When I had children, I understood that I was opening myself up for a world of pain; that's part of the deal we make with the universe when we become parents. However, when I signed my first teacher contract, there was no clause for heartache; no asterisk denoting the fine-print possibilities.

Over the years, I have taught some truly great people. People who have gone on to do great things and make this world a better, kinder, more colorful place. Many of these people have become my friends, and it has been thrilling to make that transition from Mrs. Lahey, to Jess, to friend. A few have become confidantes and, as they grow into their respective callings, peers. Milestones in their lives have become milestones in mine: the first wedding, the first baby. The first death.

I was prepared for the wedding and the baby, but Andrew's death...it knocked the air out of me and I am only beginning to remember how to breathe.

I visited with him last winter, on a weekend trip to New York. We caught up over coffee, laughing about how different our lives are and how far we have come as my children drew faces in the fogged cafe windows. It is always a wonderful privilege for me to get to know the people my students become, but part of me holds on to the memory of their teenage selves.  No matter what they do with their lives, the mistakes they make, the successes they earn, they always retain something of their doughy, unformed adolescent innocence.

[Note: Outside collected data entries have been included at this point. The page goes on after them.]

Lemma stage_step r pre o st st' :
  staged pre st → stage_output s r st o = Ok st' → staged (pre ++ [o]) st'.
Proof.
  intros Hst Hs Hpre. apply Forall_app in Hpre as [Hpre Ho]. rewrite Forall_singleton in Ho.
  destruct Ho as [Hcan Hdel]. destruct (Hst Hpre) as (E1 & E2 & Hdd). clear Hst.
  destruct st as [pend dd]. cbn [fst snd] in *. unfold stage_output in Hs.
  apply res_bind_Ok in Hs as (u1 & _ & Hs). apply res_bind_Ok in Hs as (bh & _ & Hs).
  apply res_bind_Ok in Hs as (u2 & _ & Hs). apply res_bind_Ok in Hs as (dd' & Hd & Hs).
  rewrite (copy_canonical o Hcan) in Hs. cbn [mbind res_bind] in Hs. apply Ok_inj in Hs. subst st'.
  cbn [fst snd]. split; [|].
  - rewrite E1, number_outputs_snoc, number_outputs_length. reflexivity.
  - rewrite omap_app. cbn [omap list_omap]. unfold delivery_ok in Hdel. unfold dedupe_entry at 2.
    rewrite Hdel. destruct (o_dedupeKey o) as [k|]; cbn [mbind option_bind].
    + apply res_bind_Ok in Hd as (u3 & _ & Hd). apply res_bind_Ok in Hd as (key & Hk & Hd).
      apply computeOutputDedupeIdentity_Ok in Hk. subst key.
      apply res_bind_Ok in Hd as (u4 & G & Hd). apply throw_if_Ok in G.
      apply Ok_inj in Hd. subst dd'. rewrite E2. split; [done|]. rewrite <-E2.
      apply Forall_app. split; [done|]. apply Forall_singleton. cbn [fst snd].
      destruct (m_dedupeKeys s !! _) as [id|]; [|by left]. right.
      apply negb_bool_decide_false in G. by rewrite G.
    + apply Ok_inj in Hd. subst dd'. rewrite E2, app_nil_r. split; [done|]. by rewrite <-E2.
Qed.

Lemma stage_all r os st :
  Forall (λ o, canonical_record o ∧ delivery_ok o) os →
  res_fold (stage_output s r) ([], []) os = Ok st →
  st.1 = number_outputs (length (m_outputs s)) os ∧ st.2 = omap dedupe_entry os ∧
  Forall (λ e : jsstring * jsstring,
    m_dedupeKeys s !! e.1 = None ∨ m_dedupeKeys s !! e.1 = Some e.2) st.2.
Proof.
  intros Hos Hs. revert Hos. revert Hs. apply (res_fold_history staged).
  - intros _. split_and!; [done|done|constructor].
  - intros pre x st1 st2. apply stage_step.
Qed.
End staging.

(** The cursor a commit of this run starts from. *)
Definition run_cursor `{Sha256} (s : InMemoryProcessingStore) (reg : RunRegistration) : res RunCursor :=
  match m_cursors s !! rm_runId (rr_manifest reg) with
  | Some cursor => Ok cursor
  | None => createGenesisRunCursor reg
  end.

(** The store after an accepted commit. *)
Definition committed (s : InMemoryProcessingStore) `{Sha256} (reg : RunRegistration)
    (c : ProcessingCommit) : InMemoryProcessingStore :=
  write_cursor (rc_runId (pc_cursor c)) (pc_cursor c)
    (write_results c reg (pc_aggregate c) (number_outputs (length (m_outputs s)) (pc_outputs c))
      (omap dedupe_entry (pc_outputs c)) s).

(** What an accepted commit was checked against. *)
Record commit_accepted `{Sha256} (s : InMemoryProcessingStore) (reg : RunRegistration)
    (c : ProcessingCommit) : Prop := {
  ac_registered : m_runs s !! rc_runId (pc_cursor c) = Some reg;
  ac_transition : ∃ prev, run_cursor s reg = Ok prev ∧ transition_checked c reg prev;
  ac_nextVersion : ∃ n, BigInt (match run_aggregates s (rc_runId (pc_cursor c)) !!
      ac_aggregateId (pc_aggregate c) with Some a => ac_version a | None => js "0" end) = Ok n ∧
    ac_version (pc_aggregate c) = dec (n + 1);
  ac_dedupe : Forall (λ e : jsstring * jsstring,
    m_dedupeKeys s !! e.1 = None ∨ m_dedupeKeys s !! e.1 = Some e.2)
    (omap dedupe_entry (pc_outputs c))
}.

Lemma res_pair_Ok {A B C} (m : res (A * B)) (f : A → B → res C) (r : C) :
  (let* (a, b) := m in f a b) = Ok r → ∃ p, m = Ok p ∧ f p.1 p.2 = Ok r.
Proof. intros Hm. apply res_bind_Ok in Hm as ([a b] & Ha & Hb). by exists (a, b). Qed.
Lemma validateProviderEvidenceBundle_inv v b :
  json_wf v → validateProviderEvidenceBundle v = Ok b →
  ∃ j, norm v = norm (bundle_json (stored_bundle j)) ∧ input_check j = true ∧ b = bundle_of j.
Proof.
  intros Hw Hv. unfold validateProviderEvidenceBundle in Hv. rewrite providerBoundary_Ok in Hv.
  apply res_bind_Ok in Hv as ([] & _ & Hv). apply res_bind_Ok in Hv as (m & Hl & Hv).
  apply limits_Ok in Hl as [Hl _].
  apply res_bind_Ok in Hv as (w & Hsnap & Hv). apply inertJsonSnapshot_spec in Hsnap as [_ ->]; [|done].
  apply res_bind_Ok in Hv as (kvs' & Ho & Hv). apply asObject_Ok in Ho.
  apply norm_obj_inv in Ho as (kvs & -> & ->).
  apply res_bind_Ok in Hv as ([] & Hex & Hv). apply res_bind_Ok in Hv as (h & Hh & Hv).
  apply asString_Ok in Hh. apply res_bind_Ok in Hv as (u & Hhash & Hv).
  apply res_bind_Ok in Hv as (c & Hc & Hv).
  destruct (bool_decide (eb_evidenceBundleHash c = h)) eqn:E; [|discriminate Hv].
  apply bool_decide_eq_true in E. apply Ok_inj in Hv as <-.
  pose proof (norm_wf _ Hw) as Hwn. rewrite norm_obj in Hwn.
  pose proof (exact_fields_entries _ _ (json_wf_nodup _ Hwn) Hex) as Hp.
  set (kvs' := norm_entries kvs) in *.
  assert (Hsplit : entries_of BUNDLE_FIELDS kvs' =
    entries_of INPUT_FIELDS kvs' ++ [(js "evidenceBundleHash", JStr h)]).
  { unfold entries_of, BUNDLE_FIELDS. rewrite map_app. cbn [map]. by rewrite Hh. }
  rewrite Hsplit in Hp.
  assert (Hf : filter not_the_hash kvs' ≡ₚ entries_of INPUT_FIELDS kvs').
  { etransitivity; [exact (filter_Permutation not_the_hash _ _ Hp)|].
    rewrite filter_app. reflexivity. }
  assert (Hfw : json_wf (JObj (filter not_the_hash kvs'))).
  { rewrite json_wf_obj in Hwn |- *. destruct Hwn as [Hnd Hwf]. split.
    - eapply sublist_NoDup; [exact Hnd|]. apply fmap_sublist, sublist_filter.
    - intros kv [_ Hin]%list_elem_of_filter. by apply Hwf. }
  apply createProviderEvidenceBundle_spec in Hc as (j & Hn & Hj & ->); [|exact Hfw].
  exists j. split; [|done]. cbn [bundle_of eb_evidenceBundleHash] in E. subst h.
  rewrite <-(norm_idemp (JObj kvs)), norm_obj. fold kvs'.
  transitivity (norm (JObj (filter not_the_hash kvs' ++ [(js "evidenceBundleHash", JStr (bundle_hash j))]))).
  - apply norm_permuted; [done|]. etransitivity; [exact Hp|]. by apply Permutation_app_tail.
  - unfold bundle_json, bundle_fields. cbn [stored_bundle eb_input eb_evidenceBundleHash].
    apply norm_app; [|exact Hn].
    assert (Hq : filter not_the_hash kvs' ++ [(js "evidenceBundleHash", JStr (bundle_hash j))] ≡ₚ kvs')
      by (symmetry; etransitivity; [exact Hp|]; by apply Permutation_app_tail).
    rewrite Hq. by apply json_wf_nodup.
Qed.

Lemma validateProviderEvidenceBundle_checked v j :
  json_wf v → norm v = norm (bundle_json (stored_bundle j)) → input_check j = true →
  validateProviderEvidenceBundle v = Ok (bundle_of j).
Proof.
  intros Hw Hn Hj.
  assert (Hbw : json_wf (bundle_json (stored_bundle j))) by (apply norm_wf_inv; rewrite <-Hn; by apply norm_wf).
  assert (Hjw : json_wf (input_json j)) by by apply stored_bundle_wf_inv.
  assert (Hl : json_within BUNDLE_LIMITS v = true)
    by (rewrite <-json_within_norm, Hn, json_within_norm; by apply stored_bundle_within).
  unfold validateProviderEvidenceBundle. rewrite providerBoundary_Ok.
  rewrite (members_no_limit _ _ _ Hl) by done. cbn [mbind res_bind].
  rewrite (limits_within _ BUNDLE_LIMITS eq_refl Hl). cbn [mbind res_bind].
  rewrite (proj2 (inertJsonSnapshot_spec _ _ Hw) (conj (json_within_encodable _ _ Hl) eq_refl)), Hn.
  unfold bundle_json in *. rewrite norm_obj. cbn [mbind res_bind asObject].
  set (kvs' := norm_entries (bundle_fields (stored_bundle j))).
  assert (Hp : kvs' ≡ₚ map (λ kv, (kv.1, norm kv.2)) (bundle_fields (stored_bundle j)))
    by apply (sort_by_perm key_le).
  assert (Hex : assertExactFields kvs' BUNDLE_FIELDS = Ok tt).
  { apply exact_fields_perm; [exact (json_wf_nodup _ (norm_entries_wf _ Hbw))|].
    rewrite Hp. by rewrite map_fst_norm. }
  rewrite Hex. cbn [mbind res_bind].
  assert (Hh : lookup_key (js "evidenceBundleHash") kvs' = Some (JStr (bundle_hash j))).
  { unfold kvs'. rewrite lookup_key_norm by by apply json_wf_nodup. reflexivity. }
  rewrite Hh. cbn [mbind res_bind asString].
  rewrite (proj2 (assertArtifactHash_Ok _ tt)) by apply bundle_hash_hash. cbn [mbind res_bind].
  assert (Hf : filter not_the_hash kvs' ≡ₚ map (λ kv, (kv.1, norm kv.2)) (input_fields j)).
  { etransitivity; [exact (filter_Permutation not_the_hash _ _ Hp)|]. reflexivity. }
  assert (Hc : createProviderEvidenceBundle (JObj (filter not_the_hash kvs')) = Ok (bundle_of j)).
  { pose proof (norm_wf _ Hjw) as Hnw. unfold input_json in Hnw. rewrite norm_obj in Hnw.
    assert (Hq : filter not_the_hash kvs' ≡ₚ norm_entries (input_fields j))
      by (etransitivity; [exact Hf|]; symmetry; apply (sort_by_perm key_le)).
    assert (Hfw : json_wf (JObj (filter not_the_hash kvs'))).
    { rewrite json_wf_obj in Hnw |- *. destruct Hnw as [Hnd Hwf]. split; [by rewrite Hq|].
      intros kv Hin. apply Hwf. by rewrite <-Hq. }
    apply createProviderEvidenceBundle_spec; [done|]. exists j. split; [|done].
    rewrite (norm_permuted _ _ Hfw Hq), <-norm_obj. apply norm_idemp. }
  unfold not_the_hash in Hc. rewrite Hc. cbn [mbind res_bind bundle_of eb_evidenceBundleHash].
  by rewrite bool_decide_eq_true_2.
Qed.

Lemma validateProviderEvidenceBundle_spec v b :
  json_wf v → validateProviderEvidenceBundle v = Ok b ↔
    ∃ j, norm v = norm (bundle_json (stored_bundle j)) ∧ input_check j = true ∧ b = bundle_of j.
Proof.
  intros Hw. split; [by apply validateProviderEvidenceBundle_inv|]. intros (j & Hn & Hc & ->).
  by apply validateProviderEvidenceBundle_checked.
Qed.
End bundles.
#[export] Instance ProviderCapability_enum : Enumerated ProviderCapability.
Proof.
  refine {| enum_name := λ c, match c with
    | Calendar_discovery => js "calendar-discovery" | Cap_issuer_release => js "issuer-release"
    | Cap_sec_filing => js "sec-filing" | Filing_exhibit => js "filing-exhibit"
    | Issuer_slides => js "issuer-slides" | Webcast_metadata => js "webcast-metadata"
    | Cap_prepared_remarks => js "prepared-remarks" | Cap_transcript => js "transcript"
    | Expectations_snapshot => js "expectations-snapshot" | Market_bars => js "market-bars"
    | Market_quotes_trades => js "market-quotes-trades"
    | Benchmark_market_data => js "benchmark-market-data" end;
    enum_all := [Calendar_discovery; Cap_issuer_release; Cap_sec_filing; Filing_exhibit; Issuer_slides;
      Webcast_metadata; Cap_prepared_remarks; Cap_transcript; Expectations_snapshot; Market_bars;
      Market_quotes_trades; Benchmark_market_data] |}.
  - by intros [].
  - intros []; apply js_units.
Defined.

#[export] Instance CredentialRequirement_enum : Enumerated CredentialRequirement.
Proof.
  refine {| enum_name := λ c, match c with
    | No_credential => js "none" | Separately_authorized => js "separately-authorized" end;
    enum_all := [No_credential; Separately_authorized] |}.
  - by intros [].
  - intros []; apply js_units.
Defined.

#[export] Instance ExpectedSession_enum : Enumerated ExpectedSession.
Proof.
  refine {| enum_name := λ s, match s with
    | Before_market => js "before-market" | After_market => js "after-market"
    | Unknown_session => js "unknown" end;
    enum_all := [Before_market; After_market; Unknown_session] |}.
  - by intros [].
  - intros []; apply js_units.
Defined.

#[export] Instance Readiness_enum : Enumerated Readiness.
Proof.
  refine {| enum_name := λ r, match r with
    | Ready => js "ready" | Capability_unavailable => js "capability-unavailable"
    | Authorization_required => js "authorization-required" end;
    enum_all := [Ready; Capability_unavailable; Authorization_required] |}.
  - by intros [].
  - intros []; apply js_units.
Defined.

#[export] Instance ExhibitAlias_enum : Enumerated ExhibitAlias.
Proof.
  refine {| enum_name := λ x, match x with EX_99 => js "EX-99" | EX_99_1 => js "EX-99.1" end;
    enum_all := [EX_99; EX_99_1] |}.
  - by intros [].
  - intros []; apply js_units.
Defined.

Definition EVENT_CLUSTER_LANES : list EventClusterLane := enum_all.

(** ** Types *)

Record ProviderCapabilityEntry : Type := {
  pc_providerId : jsstring;
  pc_capability : ProviderCapability;
  pc_available : bool;
  pc_credentialRequirement : CredentialRequirement
}.

Record CalendarCandidate : Type := {
  cc_calendarSourceId : jsstring;
  cc_calendarRevisionId : jsstring;
  cc_issuerId : jsstring;
  cc_cik : jsstring;
  cc_ticker : jsstring;
  cc_exchange : jsstring;
  cc_instrumentId : jsstring;
  cc_sectorBenchmark : jsstring;
  cc_fiscalPeriod : jsstring;
  cc_expectedEventDate : jsstring;
  cc_expectedSession : ExpectedSession;
  cc_discoveredAtMs : Z
}.

Record PlanWindows : Type := {
  pw_activationStartMs : Z;
  pw_primaryStartMs : Z;
  pw_primaryEndMs : Z;
  pw_settlementEndMs : Z
}.

Record SourceAssignment : Type := {
  sa_lane : EventClusterLane;
  sa_providerId : jsstring;
  sa_capabilities : list ProviderCapability
}.

(** The other fields of a specification are constants. *)
Record EventPlanSpec : Type := {
  sp_windows : PlanWindows;
  sp_sourceAssignments : list SourceAssignment;
  sp_expectedForms : list jsstring;
  sp_expectedItems : list jsstring;
  sp_exhibitAliases : list ExhibitAlias
}.

Record AcquisitionPlan : Type := {
  ap_lane : EventClusterLane;
  ap_providerId : jsstring;
  ap_capabilities : list ProviderCapability;
  ap_readiness : Readiness;
  ap_blocker : option jsstring
}.

(** [changes] is kept as it was given: dates, sessions and windows if present. *)
Record EventPlanAmendment : Type := {
  am_amendmentId : jsstring;
  am_recordedAtMs : Z;
  am_reason : jsstring;
  am_priorRevisionDigest : jsstring;
  am_changeDigest : jsstring;
  am_changes : jobject
}.

Record EventPlan : Type := {
  ep_planId : jsstring;
  ep_revision : Z;
  ep_revisionDigest : jsstring;
  ep_candidate : CalendarCandidate;
  ep_windows : PlanWindows;
  ep_acquisitionPlans : list AcquisitionPlan;
  ep_expectedForms : list jsstring;
  ep_expectedItems : list jsstring;
  ep_exhibitAliases : list ExhibitAlias;
  ep_marketSubjects : list jsstring;
  ep_amendments : list EventPlanAmendment
}.

(** ** JSON forms *)

Definition entry_fields (e : ProviderCapabilityEntry) : jobject :=
  [(js "providerId", JStr (pc_providerId e)); (js "capability", jenum (pc_capability e));
   (js "available", JBool (pc_available e));
   (js "credentialRequirement", jenum (pc_credentialRequirement e))].

Definition entry_of (kvs : jobject) : option ProviderCapabilityEntry :=
  p ← get_str (js "providerId") kvs;
  c ← get_enum ProviderCapability (js "capability") kvs;
  a ← get_bool (js "available") kvs;
  r ← get_enum CredentialRequirement (js "credentialRequirement") kvs;
  Some {| pc_providerId := p; pc_capability := c; pc_available := a; pc_credentialRequirement := r |}.

Definition candidate_fields (c : CalendarCandidate) : jobject :=
  [(js "calendarSourceId", JStr (cc_calendarSourceId c));
   (js "calendarRevisionId", JStr (cc_calendarRevisionId c));
   (js "issuerId", JStr (cc_issuerId c)); (js "cik", JStr (cc_cik c));
   (js "ticker", JStr (cc_ticker c)); (js "exchange", JStr (cc_exchange c));
   (js "instrumentId", JStr (cc_instrumentId c));
   (js "sectorBenchmark", JStr (cc_sectorBenchmark c));
   (js "fiscalPeriod", JStr (cc_fiscalPeriod c));
   (js "expectedEventDate", JStr (cc_expectedEventDate c));
   (js "expectedSession", jenum (cc_expectedSession c));
   (js "discoveredAtMs", jint (cc_discoveredAtMs c))].
(** A time of day that no change of the clocks touches is always converted. *)
Lemma convert_eastern_total :
  (year = 2007 → 3 < month ∨ month = 3 ∧ 11 <= day) → 3 <= hour →
  ∃ e, convert_eastern year month day hour minute second = Eastern_valid e ∧
    local + 4 * HOUR_MS <= e <= local + 5 * HOUR_MS.
Proof.
  intros Hsup Hh. pose proof valid_fields as (Hm & _).
  unfold convert_eastern. rewrite Hvalid. cbn [negb]. fold startDay endDay local.
  destruct (_ || _) eqn:E1; [exfalso; lia|].
  rewrite (proj2 (Z.eqb_neq hour 2)), (proj2 (Z.eqb_neq hour 1)), !andb_false_r by lia.
  eexists; split; [done|]. unfold HOUR_MS.
  match goal with |- context [if ?b then 4 else 5] => destruct b end; lia.
Qed.
End year.

(** Before the present rules. *)
Lemma convert_eastern_before year month day hour minute second :
  validCivil year month day hour minute second = true →
  ¬ (2007 < year ∨ year = 2007 ∧ (3 < month ∨ month = 3 ∧ 11 <= day)) →
  convert_eastern year month day hour minute second = Eastern_unsupported.
Proof.
  intros Hv Hg. unfold convert_eastern. rewrite Hv. cbn [negb].
  destruct (_ || _) eqn:E; [done|]. reflect_bools. exfalso. lia.
Qed.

Those doughy faces met me at the classroom door thirteen years ago. And two weeks later, when I showed up at that door with eyes swollen from crying over the sudden death of my best friend, they were my salvation. I don't remember much of that day, but I do remember that they noticed my pain. They were quiet, and kind, and respectfully concerned. And by the end of the day, they made me laugh. I specifically remember being surprised by that laugh, and I was grateful that I had decided to go to work that day. My students saved me that day.

Yesterday, I arrived at school in a fog of sadness and fatigue wearing my reading glasses, hoping it would conceal my puffy eyes a little. I slapped on a smile, took a deep breath, and dove in to first period Latin, hoping that my teaching muscle memory would take over. I had to admit to the students after my fourth or fifth stupid mistake that I was just a little tired and a just a little sad, and I allowed them to work on Latin translation in groups and pretended to grade papers.

As teachers do, I pushed on through third period Latin and fourth period Latin and fifth period English and sixth period English. I tried not to make mistakes and aimed for the end of each period, ever closer to the end of the day.

Two seventh grade girls stopped me as I walked into my last period, thrust some paper into my hand, hugged me, and ducked back into the mass of students changing classes. It happened so fast, I barely had time to register who they were and what was in my hand.

They were folded notes, covered in glitter pen, adorned with sparkly flowers and hearts, my name printed on the front in big, pink bubble letters. The words inside were loving, warm, and kind - just the salve I needed for the gaping wound I had been trying to cover up all day.

They were not fooled by my glasses. They knew. And once again, my students saved me.

This was not outlined in the fine print of my teaching contract, either, but I'll take it. I pinned their notes to the wall above my desk, and as I look around those notes, I can find other reassuring evidence that I have kept close to me over the years. I have found salvation many times over. There's a photo of a baby named Jack, the child of my student Bailey, with a piece of paper that she had slipped in to my hand after class when she was fifteen, over a decade ago. She'd had a revelation one night, written down a quote she'd found, and proudly presented it to me as a connection to something we had read.



The note she handed me ten years ago says:




I can't remember precisely what we were talking about in class, but I've saved it all these years because she'd made a connection. To something - anything - outside of class. I still teach this same quote today (although a different version of the words), in an altogether different context, but the essence still resonates: we can't ever repeat the same experience because the circumstances, the people, the moment, has moved on.

The students may change, but the waters remain the same. I'm hip-deep in this river, and I'm staying. No matter what the water brings my way, drawn downstream, to drift out of sight.